L'Ue vieta un pesticida anti-cimice asiatica: "Uccide le api"

Bruxelles mette al bando un altro neonicotinoide Thiacloprid, insetticida considerato pericoloso sia sotto il profilo ambientale che dal punto di vista della salute pubblica.

La Commissione europea ha deciso di non rinnovare l'autorizzazione all'uso del Thiacloprid, un insetticida della famiglia dei neonicotinoidi sviluppato dalla Bayer Cropscience. La decisione è stata presa dopo il parere dell'Efsa, l'agenzia europea per la sicurezza alimentare, secondo la quale la sostanza desta preoccupazione sia sotto il profilo ambientale che dal punto di vista della salute pubblica.

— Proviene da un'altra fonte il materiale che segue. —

(* ===== verification/FsPass.v ===== *)
(** The compactor's process over one WAL directory is safe: quarantine and
    disposition of orphans, commits in flight, the dispatch loop, the sweep. *)

From stdpp Require Import prelude gmap strings sorting relations.
From Stdlib Require Import ZArith Lia.
From S2P Require Import Prelude RustStr BTree WalFrame ConsumedProof Eff RelyGuarantee Catalog DrainCycle.
From S2P Require Import WalDisk WalLifecycle WalConsumer WalRetention FsDrain FsInv FsSafe.

Section Safe.
Context {batch : Type} `{!ArrowIpc batch} (g : Target).

Abbreviation St := (Z * Host)%type (only parsing).
Abbreviation Inv := (inv (batch := batch) g).
Abbreviation Rely := (rely Inv compat (guar g)).
Abbreviation Safe := (safe Inv allowed compat (guar g)).
Abbreviation Does := (does (batch := batch) g).
Abbreviation everything := (λ _ : rstr, True).

Lemma log_kept_refl x : log_kept x x.
Proof. destruct x. split; [apply mono_refl|done]. Qed.

(** * Listings *)

Lemma does_list_segments a D x :
  main a → drain_dir D →
  Does a (list_segments D)
    (λ r y, log_kept x y ∧ ∀ l, r = Some l → ∃ ms z, l = (λ n, (D, n)) <$> ms ∧ NoDup ms ∧ Rely a x z ∧ Inv z ∧
       ∀ m, m ∈ ms → is_arrow m = true ∧ at_dir z.2 D m) x.
Proof.
  intros Ha HD. apply does_bind. apply does_quiet; [done..|]. intros t h now r d' Hr Hi Hlt He Hk%kept_log_kept.
  inv_exec He; apply does_ret; (split; [done|]); [done|]. intros l [= <-].
  match goal with |- context [merge_sort path_le ?k] => set (l0 := k) end.
  pose proof (merge_sort_Permutation path_le l0) as Hperm.
  assert (∀ p, p ∈ merge_sort path_le l0 → p.1 = D ∧ p.2 ∈ names ∧ is_arrow p.2 = true) as Hin.
  { intros p. rewrite Hperm. intros (n & -> & [? ?]%list_elem_of_filter)%list_elem_of_fmap. done. }
  exists (snd <$> merge_sort path_le l0), (t, h). split_and!; try done.
  - rewrite <- list_fmap_compose. rewrite <- (list_fmap_id (merge_sort path_le l0)) at 1. apply list_fmap_ext.
    intros i p Hp%list_elem_of_lookup_2. destruct (Hin p Hp) as (<- & _). by destruct p.
  - rewrite Hperm. unfold l0. rewrite <- list_fmap_compose. apply NoDup_fmap_2_strong; [by intros ? ? _ _|]. by apply NoDup_filter.
  - intros m (p & -> & Hp)%list_elem_of_fmap. destruct (Hin p Hp) as (_ & Hm & ?). split; [done|].
    match goal with H : ∀ n, n ∈ names ↔ _ |- _ => by apply H in Hm end.
Qed.

(** * Quarantine at the start *)

(** Every logged segment was logged by an earlier process. *)
Definition no_new (x : St) : Prop := ∀ n, logged g x.2 n → old g x.2 n.

Lemma no_new_kept x y : log_kept x y → no_new x → no_new y.
Proof. intros (_ & El & Eb) H n. unfold logged, old in *. rewrite El, Eb. apply H. Qed.

Lemma does_recover_one moved n x :
  no_new x → Does (AMine everything) (recover_one moved n) (λ _ y, log_kept x y) x.
Proof.
  intros Hnew. destruct (is_arrow n) eqn:Hn; last first.
  { eapply does_mono; [intros ? y; apply kept_log_kept|]. apply does_hushed; [done|].
    assert (∀ D, ¬ segp (D, n)) as Hq by (intros D; by apply not_segp). split; [done|].
    intros []; [by split; [apply Hq|]|]. split; [split; apply Hq|]. by intros [|]. }
  apply does_bind. apply does_quiet; [done..|]. intros t h now r d' Hr Hi Hlt He Hk. inv_exec He. case_bool_decide as Hex.
  - apply does_bind. apply (does_remove g everything n); [done..| |].
    + intros u k Hu Hiu Hat. exfalso. assert (at_dir k OrphansDir n) as Ho.
      { eapply (rely_at g (AMine everything) (now, set_disk (disk h) h) (u, k)); done. }
      by pose proof (inv_place _ _ Hiu n ProcessingDir OrphansDir Hn I I Hat Ho).
    + intros r y Hy. apply does_ret. eapply log_kept_trans; [by apply kept_log_kept|done].
  - apply does_bind. apply does_rename; try done.
    + intros u k Hu Hiu Hat. split; [|done]. intros Hl. right. right. split; [done|].
      apply (no_new_kept x (u, k)); [|done..]. eapply log_kept_trans; [by apply kept_log_kept|].
      exact (rely_log_kept g (AMine everything) _ _ I Hu).
    + intros y Hy. apply does_ret. eapply log_kept_trans; [by apply kept_log_kept|done].
    + intros u k y Hiu Hat Hu Hy _. apply does_ret. eapply log_kept_trans; [by apply kept_log_kept|by eapply log_kept_trans].
Qed.

Lemma does_recover x : no_new x → Does (AMine everything) recover_orphaned_processing (λ _ y, log_kept x y) x.
Proof.
  intros Hnew. apply does_skip; [done..|]. intros [|] y Hy%kept_log_kept; [|by apply does_ret].
  apply does_skip; [done..|]. intros [names|] z Hz%kept_log_kept; [|apply does_ret; by eapply log_kept_trans].
  assert (log_kept x z) as Hxz by (by eapply log_kept_trans). clear y Hy Hz. apply does_bind.
  cut (∀ l k z, log_kept x z → Does (AMine everything) (prog_each recover_one l k) (λ _ w, log_kept x w) z).
  { intros H. eapply does_mono; [|by apply H]. intros [k|] w Hw; [|by apply does_ret]. case_match; [|by apply does_ret].
    eapply does_mono; [|apply does_hushed; [done|]].
    - intros ? v Hv%kept_log_kept. by eapply log_kept_trans.
    - apply calls_bind; [apply hushed_persist|]. by intros [|]. }
  induction l as [|n l IH]; intros k w Hw; [by apply does_ret|]. apply does_bind.
  eapply does_mono; [|apply does_recover_one; by eapply no_new_kept]. intros [k'|] v Hv.
  - apply IH. by eapply log_kept_trans.
  - apply does_ret. by eapply log_kept_trans.
Qed.

(** * The sweep *)

Lemma hushed_watermark age stale_after : hushed (min_consumer_watermark age stale_after).
Proof.
  split; [done|]. intros [names|]; [|done]. apply calls_each. intros s n. unfold watermark_of.
  case_match; [done|]. case_match; [done|]. split; [done|]. intros [bs|]; [|done]. cbn. by case_match.
Qed.

Lemma does_sweep_one age keep max_keep marked wm s n x :
  Does (AMine everything) (sweep_one age keep max_keep marked wm s n) (λ _ y, log_kept x y) x.
Proof.
  unfold sweep_one. destruct (is_arrow n) eqn:Hn; cbn [negb]; [|apply does_ret, log_kept_refl].
  case_match; [apply does_ret, log_kept_refl|]. case_match; [apply does_ret, log_kept_refl|].
  apply does_bind. apply (does_remove g everything n); [done..| |].
  - intros t h _ Hi Hat. by apply (inv_committed _ _ Hi).
  - intros r y Hy. eapply does_mono; [intros ? z Hz; eapply log_kept_trans; [exact Hy|exact Hz]|].
    eapply does_mono; [intros ? z; apply kept_log_kept|]. apply does_hushed; [done|]. destruct r as [|].
    + apply calls_bind; [apply hushed_remove_sidecar|done].
    + split; [done|]. by intros [].
Qed.

Lemma does_sweep age keep max_keep marked stale_after x :
  Does (AMine everything) (sweep_committed_gated age keep max_keep marked stale_after) (λ _ y, log_kept x y) x.
Proof.
  apply does_skip; [done|apply hushed_watermark|]. intros [wm|] y Hy%kept_log_kept; [|by apply does_ret].
  apply does_skip; [done..|]. intros [names|] z Hz%kept_log_kept; [|apply does_ret; by eapply log_kept_trans].
  assert (log_kept x z) as Hxz by (by eapply log_kept_trans). clear y Hy Hz. revert z Hxz. generalize (mkSweep 0 0).
  induction names as [|n names IH]; intros s z Hz; [by apply does_ret|]. apply does_bind.
  eapply does_mono; [|apply does_sweep_one]. intros [s'|] w Hw; [apply IH|apply does_ret]; by eapply log_kept_trans.
Qed.
(** * Orphans *)

Lemma safe_must a {A} (p : Eff Host (option A)) (Q : option A → St → Prop) x :
  Safe a p (λ r y, Q (mjoin r) y) x → Safe a (must p) Q x.
Proof. intros H. apply safe_bind. eapply safe_mono; [|exact H]. by intros [[v|]|] y Hy. Qed.

Lemma safe_io a {A} (p : Prog A) (Q : option A → St → Prop) x : Does a p (λ v y, Q (Some v) y) x → Safe a (io p) Q x.
Proof. apply safe_mono. by intros r y (v & -> & ?). Qed.

Lemma generation_lookup oldest lag l t :
  generation oldest lag l = Some t → ∃ k since, (k ≤ lag)%nat ∧ l !! k = Some (since, t).
Proof.
  revert lag. induction l as [|[s1 t1] l IH]; intros lag; simpl; [done|].
  assert (Some t1 = Some t → ∃ k since, (k ≤ lag)%nat ∧ ((s1, t1) :: l) !! k = Some (since, t)) as Hhere.
  { intros [= ->]. exists 0%nat, s1. split; [lia|done]. }
  destruct l as [|e l]; [done|]. destruct lag as [|lag]; [done|]. destruct (oldest <=? s1); [|done].
  intros (k & since & ? & ?)%IH. exists (S k), since. split; [lia|done].
Qed.

(** What a cached table entry is good for. *)
Record known (t : Table) (x : St) : Prop := {
  known_consumed n : n ∈ cumulative_consumed_segments t → logged g x.2 n;
  known_shown n : old g x.2 n → shown x.2 n t;
}.

Lemma known_kept t x y : log_kept x y → known t x → known t y.
Proof.
  intros (Hm & El & Eb) [Hc Hs]. split.
  - intros n Hn. unfold logged. rewrite El. by apply Hc.
  - intros n. unfold old, shown. rewrite El, Eb, (mono_mtime _ _ Hm). apply Hs.
Qed.

Lemma visible_known t clock h : Inv (clock, h) → visible g h t → known t (clock, h).
Proof.
  intros Hi Hv. split; [|intros n; by apply (inv_visible _ _ Hi)]. destruct Hv as (k & since & _ & Hk%list_elem_of_lookup_2).
  intros n (sn & Hn & Hsn)%list_elem_of_bind. by eapply (table_names _ _ _ _ (inv_tables _ _ Hi since t Hk)).
Qed.

Lemma safe_cached a (Q : option (option Table) → St → Prop) x :
  (∀ clock now h, Rely a x (clock, h) → Inv (clock, h) → clock ≤ now → Q None (now, h) ∧ Q (Some None) (now, h)) →
  (∀ t clock now h, Rely a x (clock, h) → Inv (clock, h) → clock ≤ now → visible g h t → Inv (now, h) → Q (Some (Some t)) (now, h)) →
  Safe a (cached_entry g) Q x.
Proof.
  intros Hnone Hsome. apply safe_read. intros [clock h] now Hr Hi Hle. simpl in *.
  destruct (Hnone clock now h Hr Hi Hle). split; [|done].
  match goal with |- Q (Some ?o) _ => destruct o as [t|] eqn:E; [|done] end.
  apply generation_lookup in E as (k & since & Hk & E). eapply Hsome; try done; [|by eapply inv_later].
  exists k, since. split; [|done]. unfold generations. lia.
Qed.

Lemma minimum_elem l : match minimum l with Some f => f ∈ l | None => l = [] end.
Proof.
  induction l as [|x l IH]; [done|]. simpl. destruct (minimum l) as [f|]; [|by left].
  destruct (Z.min_spec x f) as [[_ ->]|[_ ->]]; [by left|by right].
Qed.

Lemma covered_not_shown t h n m :
  n ∉ cumulative_consumed_segments t → covered (retained_history_floor t) m = true →
  (∀ z, m = Some z → z = mtime h n) → ¬ shown h n t.
Proof.
  intros Hn Hc Hm [?|[Hne Ha]]; [done|]. unfold retained_history_floor in Hc.
  pose proof (minimum_elem (timestamp_ms <$> snapshots t)) as Hf. destruct (minimum _) as [f|].
  - apply list_elem_of_fmap in Hf as (sn & -> & Hsn). specialize (Ha sn Hsn). destruct m as [z|]; [|done].
    rewrite (Hm z eq_refl) in Hc. simpl in Hc. lia.
  - by apply fmap_nil_inv in Hf.
Qed.

Lemma safe_classify_orphan t n x :
  is_arrow n = true → known t x →
  Safe (AMine everything) (classify_orphan (cumulative_consumed_segments t) (retained_history_floor t) (OrphansDir, n))
    (λ _ y, log_kept x y) x.
Proof.
  intros Hn Hk. unfold classify_orphan. cbn [snd]. case_bool_decide as Hc.
  - apply safe_must, safe_io. apply (does_remove g everything n); [done..| |by intros].
    intros u h Hr _ _. left. apply (known_consumed t (u, h)); [|done]. eapply known_kept; [|done].
    exact (rely_log_kept g (AMine everything) _ _ I Hr).
  - apply safe_bind. apply safe_read. intros [u h] now Hr Hi Hle. cbn [fst snd] in *. split; [|done].
    assert (log_kept x (now, h)) as Hx.
    { eapply log_kept_trans; [exact (rely_log_kept g (AMine everything) _ _ I Hr)|]. split; [apply mono_refl|done]. }
    match goal with |- context [covered _ (snd <$> ?m)] => assert (∀ z, snd <$> m = Some z → z = mtime h n) as Hm end.
    { intros z. repeat case_match; simpl; congruence. }
    match goal with |- context [covered ?f ?m] => destruct (covered f m) eqn:Ecov end; cbn [negb]; [|done].
    apply safe_bind, safe_io. apply does_quiet; [done..|]. intros v k now' r d' Hv _ _ He Hk'. inv_exec He.
    assert (log_kept x (now', set_disk (disk k) k)) as Hx' by (eapply log_kept_trans; [exact Hx|by apply kept_log_kept]).
    case_bool_decide; [done|]. apply safe_must, safe_io. apply does_rename; try done.
    + intros w l Hw Hi' Hat. split; [|done]. intros Hl. exfalso.
      destruct (inv_where _ _ Hi' n OrphansDir Hl I Hat) as [?|[?|[_ Ho]]]; [done..|].
      assert (log_kept x (w, l)) as Hxl.
      { eapply log_kept_trans; [exact Hx'|]. exact (rely_log_kept g (AMine everything) _ _ I Hw). }
      eapply (covered_not_shown t l n _ Hc Ecov); [|by apply (known_kept t x (w, l))].
      intros z Hz. rewrite (Hm z Hz). assert (log_kept (now, h) (w, l)) as (Hmo & _).
      { eapply log_kept_trans; [by apply kept_log_kept|]. exact (rely_log_kept g (AMine everything) _ _ I Hw). }
      symmetry. pose proof (mono_mtime _ _ Hmo) as E. simpl in E. by rewrite E.
    + intros y Hy. by eapply log_kept_trans.
    + intros w l y _ _ Hw Hy _. eapply log_kept_trans; [exact Hx'|]. by eapply log_kept_trans.
Qed.
Lemma safe_dispose x : Safe (AMine everything) (dispose_orphans_at g) (λ _ y, log_kept x y) x.
Proof.
  unfold dispose_orphans_at. apply safe_bind, safe_must, safe_io. eapply does_mono; [|by apply does_list_segments].
  intros [l|] y [Hy Hl]; [|done]. destruct (Hl l eq_refl) as (ms & z & -> & _ & _ & _ & Hms). clear Hl.
  assert (∀ m, m ∈ ms → is_arrow m = true) as Harr by (intros m Hm; by apply Hms). clear z Hms. cbn [mjoin option_join].
  case_bool_decide; [done|]. apply safe_bind, safe_bind, safe_must, safe_cached.
  - intros clock now h Hr _ Hle. assert (log_kept x (now, h)) as Hx; [|done].
    eapply log_kept_trans; [exact Hy|]. eapply log_kept_trans; [exact (rely_log_kept g (AMine everything) _ _ I Hr)|].
    split; [apply mono_refl|done].
  - intros t clock now h Hr Hi Hle Hv Hi'.
    change (Safe (AMine everything)
      (let* _ := must (io (call (OpMkdir SealedDir))) in
       each_ (classify_orphan (cumulative_consumed_segments t) (retained_history_floor t)) ((λ n, (OrphansDir, n)) <$> ms))
      (λ _ y, log_kept x y) (now, h)).
    assert (log_kept x (now, h)) as Hx.
    { eapply log_kept_trans; [exact Hy|]. eapply log_kept_trans; [exact (rely_log_kept g (AMine everything) _ _ I Hr)|].
      split; [apply mono_refl|done]. }
    pose proof (visible_known t now h Hi' Hv) as Hkn.
    apply safe_bind, safe_must, safe_io. apply does_quiet; [done..|]. intros u k now' r d' Hu _ _ _ Hk%kept_log_kept.
    assert (log_kept x (now', set_disk d' k)) as Hx' by (by eapply log_kept_trans).
    destruct r as [|]; [|done].
    apply (safe_each _ _ _ _ _ _ (λ _ l y, log_kept x y ∧ known t y ∧ l ⊆ (λ n, (OrphansDir, n)) <$> ms)).
    + intros _ p l w (Hw & Hkw & Hsub). assert (p ∈ (λ n, (OrphansDir, n)) <$> ms) as (n & -> & Hn)%list_elem_of_fmap by set_solver.
      eapply safe_mono; [|apply safe_classify_orphan; [by apply Harr|done]]. intros r v Hv'.
      assert (log_kept x v) by (by eapply log_kept_trans). destruct r as [|]; [|done]. split_and!; [done| |set_solver].
      by apply (known_kept t w v).
    + by intros _ w (Hw & _).
    + split_and!; [done| |done]. by apply (known_kept t (now, h)).
Qed.
End Safe.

La Commissione sottolinea che si tratta del quarto neonicotinoide, sui cinque approvati per l'utilizzo in Ue, per il quale viene deciso un veto, o comunque una restrizione all'uso, dal 2013 ad oggi. I neonicotinoidi agiscono sul sistema nervoso centrale degli insetti: sono sospettati di essere una delle cause della Ccd, Colony Collapse Disorder, un fenomeno di mortalità anormale che si osserva nelle colonie di api in Europa dalla fine degli anni Novanta.

L'autorizzazione all'uso del Thiacloprid, utilizzato in particolare contro afidi, microlepidotteri, aleurodidi e cimice asiatica, scadrà a fine aprile. Per la commissaria alla Salute Stella Kyriakides, "il parere scientifico dell'Efsa è chiaro: ci sono preoccupazioni ambientali legate all'utilizzo di questo pesticida, in particolare per il suo impatto sulle acque, ma anche per la salute umana, per la tossicità riproduttiva". Il regolamento verrà pubblicato nella Gazzetta Ufficiale Ue nei prossimi giorni.